# Ryobi ERT-1150VN manual and spares



## JayGee (Nov 7, 2011)

We have a Ryobi ERT-1150VN router with a weird defect, and want to try replacing the main PCB. Anyone got a scanned manual so we can identify the part, and know where to buy spares in UK?

The router speeds up and slows down on its own, and has little power. We cleaned the speed control pot as best we could, and resoldered some poor joints and while it is better, it is not fixed. The motor brushes are good. All suggestions welcome.
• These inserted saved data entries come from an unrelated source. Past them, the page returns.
(* ===== verification/Coordinator.v ===== *)
(** The transaction coordinator of [transaction/coordinator.py].

    Its state is its table of transactions and the queue of its thread pool; everything
    outside it is the state [W] of the class [Shards].  The threads that prewrite the shards
    of a transaction run at once, so [run_threads] takes a schedule: which of them makes the
    next proposal.  The commits of the secondary keys are queued and run later, one by one,
    with whatever happens in between ([run_task]). *)

From Stdlib Require Import ZArith Lia.
From S2P Require Import Prelude Bytes PyVal Mvcc StateMachine Dict Shards.

Definition LOCK_RESOLUTION_ATTEMPTS : nat := 3.

Module TxnStatus.
Inductive t := PENDING | PREWRITTEN | COMMITTED | ABORTED.
#[global] Instance t_eq_dec : EqDecision t.
Proof. solve_decision. Defined.
End TxnStatus.

(** Why a read set is refused; the code keeps the reason as prose. *)
Inductive stale :=
  | no_leader_for (shard_id : Z) (key : bytes)
  | committed_since (key : bytes) (commit_ts : Z).

Record Transaction := {
  txn_id : Z;
  start_ts : Z;
  commit_ts : option Z;
  keys : list (bytes * bytes);
  primary_key : option bytes;
  status : TxnStatus.t;
  read_set : gset bytes;
  abort_reason : option stale
}.

Definition new_transaction (id ts : Z) : Transaction :=
  {| txn_id := id; start_ts := ts; commit_ts := None; keys := []; primary_key := None;
     status := TxnStatus.PENDING; read_set := ∅; abort_reason := None |}.

Definition add_key (key value : bytes) (x : Transaction) : Transaction :=
  {| txn_id := txn_id x; start_ts := start_ts x; commit_ts := commit_ts x;
     keys := keys x ++ [(key, value)];
     primary_key := match primary_key x with None => Some key | Some p => Some p end;
     status := status x; read_set := read_set x; abort_reason := abort_reason x |}.

Definition with_status (st : TxnStatus.t) (x : Transaction) : Transaction :=
  {| txn_id := txn_id x; start_ts := start_ts x; commit_ts := commit_ts x; keys := keys x;
     primary_key := primary_key x; status := st; read_set := read_set x;
     abort_reason := abort_reason x |}.
Definition with_commit_ts (ts : Z) (x : Transaction) : Transaction :=
  {| txn_id := txn_id x; start_ts := start_ts x; commit_ts := Some ts; keys := keys x;
     primary_key := primary_key x; status := status x; read_set := read_set x;
     abort_reason := abort_reason x |}.
Definition with_reason (r : stale) (x : Transaction) : Transaction :=
  {| txn_id := txn_id x; start_ts := start_ts x; commit_ts := commit_ts x; keys := keys x;
     primary_key := primary_key x; status := status x; read_set := read_set x;
     abort_reason := Some r |}.
Definition add_read (key : bytes) (x : Transaction) : Transaction :=
  {| txn_id := txn_id x; start_ts := start_ts x; commit_ts := commit_ts x; keys := keys x;
     primary_key := primary_key x; status := status x; read_set := {[key]} ∪ read_set x;
     abort_reason := abort_reason x |}.

Definition bytes_le (a b : bytes) : Prop := ble a b = true.
#[global] Instance bytes_le_dec : RelDecision bytes_le.
Proof. intros a b. unfold bytes_le. apply _. Defined.

Module TransactionCoordinator.
Section coordinator.
Context {W C : Type} `{Shards W C} `{Msgpack}.

(** A commit queued on the thread pool: shard, key, start and commit timestamps. *)
Record task := { tk_shard : Z; tk_key : bytes; tk_start_ts : Z; tk_commit_ts : Z }.

Record t := {
  _resolver : LockResolver.t;
  _validate_reads : bool;
  _transactions : gmap Z Transaction;
  _txn_id_counter : Z;
  _executor : list task
}.

Definition with_transactions (m : gmap Z Transaction) (c : t) : t :=
  {| _resolver := _resolver c; _validate_reads := _validate_reads c; _transactions := m;
     _txn_id_counter := _txn_id_counter c; _executor := _executor c |}.
Definition with_counter (n : Z) (c : t) : t :=
  {| _resolver := _resolver c; _validate_reads := _validate_reads c;
     _transactions := _transactions c; _txn_id_counter := n; _executor := _executor c |}.
Definition with_executor (q : list task) (c : t) : t :=
  {| _resolver := _resolver c; _validate_reads := _validate_reads c;
     _transactions := _transactions c; _txn_id_counter := _txn_id_counter c; _executor := q |}.

Definition init (lock_ttl : Z) (validate_reads : bool) : t :=
  {| _resolver := {| LockResolver._lock_ttl := lock_ttl |}; _validate_reads := validate_reads;
     _transactions := ∅; _txn_id_counter := 0; _executor := [] |}.

(** ** The world's part *)

Definition _get_shard_id (key : bytes) : M W Z := λ w,
  match sh_shard_for_key key w with Some s => (w, Ok s) | None => (w, Raise RuntimeError) end.

Definition _propose_to (shard_id : Z) (o : op) : M W (option ApplyResult) :=
  let* command := reads (λ _, serialize_command (op_type o) (op_kwargs o)) in
  sh_propose shard_id command.

(** [result is not None and result.success]. *)
Definition succeeded (r : option ApplyResult) : bool :=
  match r with Some r => ar_success r | None => false end.

Abbreviation groups := (list (Z * list (bytes * bytes))).

(** [shard_groups[shard_id].append((key, value))], in the dictionary's order. *)
Fixpoint group_keys (ks : list (bytes * bytes)) (g : groups) : M W groups :=
  match ks with
  | [] => ret g
  | (key, value) :: ks =>
      let* shard_id := _get_shard_id key in
      group_keys ks (d_set g shard_id (default [] (d_get g shard_id) ++ [(key, value)]))
  end.
Definition _group_keys_by_shard (x : Transaction) : M W groups := group_keys (keys x) [].

(** The primary key as the commands carry it; a transaction with keys has one. *)
Definition primary (x : Transaction) : bytes := default [] (primary_key x).

(** One round of the loop of [_prewrite_shard]. *)
Definition prewrite_key (x : Transaction) (shard_id : Z) (kv : bytes * bytes) : M W bool :=
  let* r := _propose_to shard_id (OPrewrite kv.1 kv.2 (start_ts x) (primary x)) in
  ret (succeeded r).

(** The threads running [_prewrite_shard], each with the keys it has left, and the schedule.
    A thread that ends - refused, raised, or out of keys - leaves its result. *)
Fixpoint run_threads (fuel : nat) (sched : list nat) (x : Transaction) (threads : groups)
    : M W (list bool) :=
  match fuel with
  | O => ret []
  | S fuel =>
      let i := (default 0 (head sched) mod length threads)%nat in
      match threads !! i with
      | None => ret []
      | Some (shard_id, []) =>
          let* rs := run_threads fuel (tail sched) x (take i threads ++ drop (S i) threads) in
          ret (true :: rs)
      | Some (shard_id, kv :: kvs) =>
          let* ok := catch (prewrite_key x shard_id kv) false in
          if (ok : bool) then
            run_threads fuel (tail sched) x (<[i := (shard_id, kvs)]> threads)
          else
            let* rs := run_threads fuel (tail sched) x (take i threads ++ drop (S i) threads) in
            ret (false :: rs)
      end
  end.

(** Every round takes a key or a thread away. *)
Definition rounds (threads : groups) : nat :=
  sum_list_with (λ th, S (length th.2)) threads.

Fixpoint all_led (shards : list Z) : M W bool :=
  match shards with
  | [] => ret true
  | s :: shards =>
      let* client := sh_leader s in
      match client with None => ret false | Some _ => all_led shards end
  end.

Fixpoint rollback_keys (x : Transaction) (shard_id : Z) (ks : list (bytes * bytes)) : M W unit :=
  match ks with
  | [] => ret tt
  | (key, _) :: ks => _propose_to shard_id (ORollback key (start_ts x));;; rollback_keys x shard_id ks
  end.
Fixpoint _rollback_all_shards (x : Transaction) (g : groups) : M W unit :=
  match g with
  | [] => ret tt
  | (shard_id, ks) :: g => rollback_keys x shard_id ks;;; _rollback_all_shards x g
  end.

Definition _prewrite_all_shards (sched : list nat) (x : Transaction) (g : groups) : M W bool :=
  let* led := all_led (g.*1) in
  if negb led then ret false
  else
    let* results := run_threads (rounds g) sched x g in
    if forallb id results then ret true
    else _rollback_all_shards x g;;; ret false.

Definition _commit_key (shard_id : Z) (key : bytes) (sts cts : Z) : M W (option ApplyResult) :=
  _propose_to shard_id (OCommit key sts cts).

Fixpoint validate_keys (ts : Z) (ks : list bytes) : M W (option stale) :=
  match ks with
  | [] => ret None
  | key :: ks =>
      let* shard_id := _get_shard_id key in
      let* client := sh_leader shard_id in
      match client with
      | None => ret (Some (no_leader_for shard_id key))
      | Some client =>
          let* record := sh_get_write_record client key in
          match record with
          | Some w => if wr_commit_ts w >? ts then ret (Some (committed_since key (wr_commit_ts w)))
                      else validate_keys ts ks
          | None => validate_keys ts ks
          end
      end
  end.
Definition _validate_read_set (x : Transaction) : M W (option stale) :=
  validate_keys (start_ts x) (merge_sort bytes_le (elements (read_set x))).

(** The commits [_commit_secondary_shards] submits. *)
Definition secondary_tasks (x : Transaction) (g : groups) (cts : Z) : list task :=
  flat_map (λ e, map (λ kv, {| tk_shard := e.1; tk_key := kv.1; tk_start_ts := start_ts x; tk_commit_ts := cts |})
                   (filter (λ kv, kv.1 ≠ primary x) e.2)) g.

(** ** The coordinator's own state beside the world's *)

Definition world {A} (m : M W A) : M (t * W) A := λ cw,
  let '(w, r) := m cw.2 in ((cw.1, w), r).
Definition txn (id : Z) : M (t * W) (option Transaction) := λ cw, (cw, Ok (_transactions cw.1 !! id)).
(** An update of one transaction, which all the code's handles on it see. *)
Definition update (id : Z) (f : Transaction → Transaction) : M (t * W) unit := λ cw,
  ((with_transactions (alter f id (_transactions cw.1)) cw.1, cw.2), Ok tt).
Definition on_coordinator (f : t → t) : M (t * W) unit := λ cw, ((f cw.1, cw.2), Ok tt).

Definition begin : M (t * W) (Z * Z) :=
  on_coordinator (λ c, with_counter (_txn_id_counter c + 1) c);;;
  let* id := (λ cw, (cw, Ok (_txn_id_counter cw.1))) in
  let* ts := world sh_get_timestamp in
  on_coordinator (λ c, with_transactions (<[id := new_transaction id ts]> (_transactions c)) c);;;
  ret (id, ts).

Definition add_write (id : Z) (key value : bytes) : M (t * W) unit :=
  let* x := txn id in
  match x with
  | None => raise RuntimeError
  | Some x =>
      if decide (status x ≠ TxnStatus.PENDING) then raise RuntimeError
      else update id (add_key key value)
  end.

Definition prewrite (sched : list nat) (id : Z) : M (t * W) bool :=
  let* x := txn id in
  match x with
  | None => ret false
  | Some x =>
      if decide (status x ≠ TxnStatus.PENDING) then ret false
      else if decide (keys x = []) then ret false
      else
        let* g := world (_group_keys_by_shard x) in
        let* ok := world (_prewrite_all_shards sched x g) in
        if (ok : bool) then update id (with_status TxnStatus.PREWRITTEN);;; ret true
        else update id (with_status TxnStatus.ABORTED);;; ret false
  end.

(** The attempts of [read]. *)
Fixpoint read_loop (r : LockResolver.t) (polls attempts : nat) (shard_id : Z) (key : bytes) (ts : Z)
    : M W ReadResult :=
  match attempts with
  | O => raise RuntimeError
  | S attempts =>
      let* result := sh_get shard_id key ts in
      match result with
      | None => raise RuntimeError
      | Some result =>
          if decide (rr_error_code result = Some ErrorCode.ERR_LOCKED) then
            let* settled := LockResolver.await_resolution r key None polls in
            if (settled : bool) then read_loop r polls attempts shard_id key ts
            else raise RuntimeError
          else ret result
      end
  end.

Definition read (polls : nat) (id : Z) (key : bytes) : M (t * W) pyval :=
  let* x := txn id in
  match x with
  | None => raise RuntimeError
  | Some x =>
      let* shard_id := world (_get_shard_id key) in
      let* r := (λ cw, (cw, Ok (_resolver cw.1))) in
      let* result := world (read_loop r polls LOCK_RESOLUTION_ATTEMPTS shard_id key (start_ts x)) in
      if negb (rr_success result) then raise RuntimeError
      else update id (add_read key);;; ret (rr_value result)
  end.

Definition resolve_lock (key : bytes) : M (t * W) bool := λ cw,
  world (LockResolver.resolve_lock (_resolver cw.1) key None) cw.
Definition await_lock (key : bytes) (polls : nat) : M (t * W) bool := λ cw,
  world (LockResolver.await_resolution (_resolver cw.1) key None polls) cw.

(** Everything of the transaction is rolled back, and [commit] answers no. *)
Definition abort (id : Z) (x : Transaction) (g : groups) (reason : option stale)
    : M (t * W) (bool * option Z) :=
  world (_rollback_all_shards x g);;;
  update id (with_status TxnStatus.ABORTED);;;
  match reason with Some r => update id (with_reason r) | None => ret tt end;;;
  ret (false, None).

(** [commit], from the prewritten transaction on: validation and the primary's commit, under
    the commit lock, and then the secondaries. *)
Definition commit_prewritten (id : Z) (x : Transaction) (g : groups) : M (t * W) (bool * option Z) :=
  let* validate := (λ cw, (cw, Ok (_validate_reads cw.1))) in
  let* conflict := world (if (validate : bool) then _validate_read_set x else ret None) in
  match conflict with
  | Some reason => abort id x g (Some reason)
  | None =>
      let* cts := world sh_get_timestamp in
      update id (with_commit_ts cts);;;
      let* shard_id := world (_get_shard_id (primary x)) in
      let* client := world (sh_leader shard_id) in
      match client with
      | None => abort id x g None
      | Some _ =>
          let* r := world (_commit_key shard_id (primary x) (start_ts x) cts) in
          if negb (succeeded r) then abort id x g None
          else
            update id (with_status TxnStatus.COMMITTED);;;
            on_coordinator (λ c, with_executor (_executor c ++ secondary_tasks x g cts) c);;;
            ret (true, Some cts)
      end
  end.

Definition commit (sched : list nat) (id : Z) : M (t * W) (bool * option Z) :=
  let* x := txn id in
  match x with
  | None => ret (false, None)
  | Some x =>
      if decide (status x ≠ TxnStatus.PENDING) then ret (false, None)
      else if decide (keys x = []) then
        update id (with_status TxnStatus.COMMITTED);;;
        update id (with_commit_ts (start_ts x));;;
        ret (true, Some (start_ts x))
      else
        let* g := world (_group_keys_by_shard x) in
        let* prewritten := world (_prewrite_all_shards sched x g) in
        if negb prewritten then update id (with_status TxnStatus.ABORTED);;; ret (false, None)
        else
          update id (with_status TxnStatus.PREWRITTEN);;;
          commit_prewritten id x g
  end.

Definition rollback (id : Z) : M (t * W) bool :=
  let* x := txn id in
  match x with
  | None => ret false
  | Some x =>
      if decide (status x = TxnStatus.COMMITTED) then ret false
      else if decide (status x = TxnStatus.PENDING) then
        update id (with_status TxnStatus.ABORTED);;; ret true
      else
        let* g := world (_group_keys_by_shard x) in
        world (_rollback_all_shards x g);;;
        update id (with_status TxnStatus.ABORTED);;;
        ret true
  end.

Definition get_transaction (id : Z) (c : t) : option Transaction := _transactions c !! id.

(** The pool runs a commit it was given; what it answers, and what it raises, is lost. *)
Definition commit_task (k : task) : M W unit :=
  catch (_commit_key (tk_shard k) (tk_key k) (tk_start_ts k) (tk_commit_ts k);;; ret tt) tt.
Definition run_task (i : nat) : M (t * W) unit := λ cw,
  match _executor cw.1 !! i with
  | None => (cw, Ok tt)
  | Some k =>
      (on_coordinator (with_executor (take i (_executor cw.1) ++ drop (S i) (_executor cw.1)));;;
       world (commit_task k)) cw
  end.
End coordinator.
End TransactionCoordinator.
I realise a new router might be a better plan but 
A) We are a school with little money and 
B) We have various jigs/fixtures designed round this unit.


----------



## dutchman 46 (May 23, 2007)

Hello John, and Students! Glad to have You join Us! That Router is probably a product of the UK. We have many members with a lot of good information, and some Members may have one! I will answer and put it on the 1st. spot! http://diplo-best.com/review/RYOBI/ERT-1150VN


----------



## dutchman 46 (May 23, 2007)

User manual RYOBI ERT-1150VN - 37 reviews for the RYOBI ERT-1150VN Discover the test, trial and comparison with the RYOBI ERT-1150VN. I think that this will work. This should, when sent should bring up the manual in PDF format


----------



## grundin (Jan 16, 2009)

Hello John,
My exact same router quit on me today after intermittent lack of power.
I carefully stripped down the machine (carefully) and did a continuity test on all the wires, i found that one of the main motor coil wires had no continuity so i completely disassembled the motor assembly and found one of the main coil wires had broken at its terminal. A quick bit of careful soldering, reassembly and it now works perfectly.
If you strip down the machine it will void your warranty but if you are very careful
it is really not too difficult.
I had to loosen the two black wires from where they connect to the two blue wires to remove the housing, remove the circlip from the leg to remove the base plate, remove the brushes and the four long screws to remove the rotor, remove the two long screws to remove the outer coil.
Be careful to carefully tighten those two longest screws as they go into plastic threads.
I hope this is some help.


----------



## JayGee (Nov 7, 2011)

Unfortunately the link only partly works - it appears to work then says Download Interrupted. Possibly because our anti-virus prompts me to agree to the PDF download.


----------



## JayGee (Nov 7, 2011)

Thank you for the response on stripping it down. We had already done that, and the wires you note are OK. But it might help someone else.


----------



## JayGee (Nov 7, 2011)

Perhaps I should have noted it is long out of warranty.


----------



## Dmeadows (Jun 28, 2011)

Try this...

http://be.services.ryobitools.eu/ma... &serie=1&DBRequestOnlyOneKEY=ERT1150VN#1


----------



## JayGee (Nov 7, 2011)

That looks really good - identifies the part. Now I just have to find someone who sells it, or decide at that price it is not worth doing. 

Don't get me wrong, the comment on price is not a criticism of Ryobi. I thought it might cost a lot more than that - but as noted in my profile I used to work in an aerospace where a PCB that size would be several hundred pounds!


----------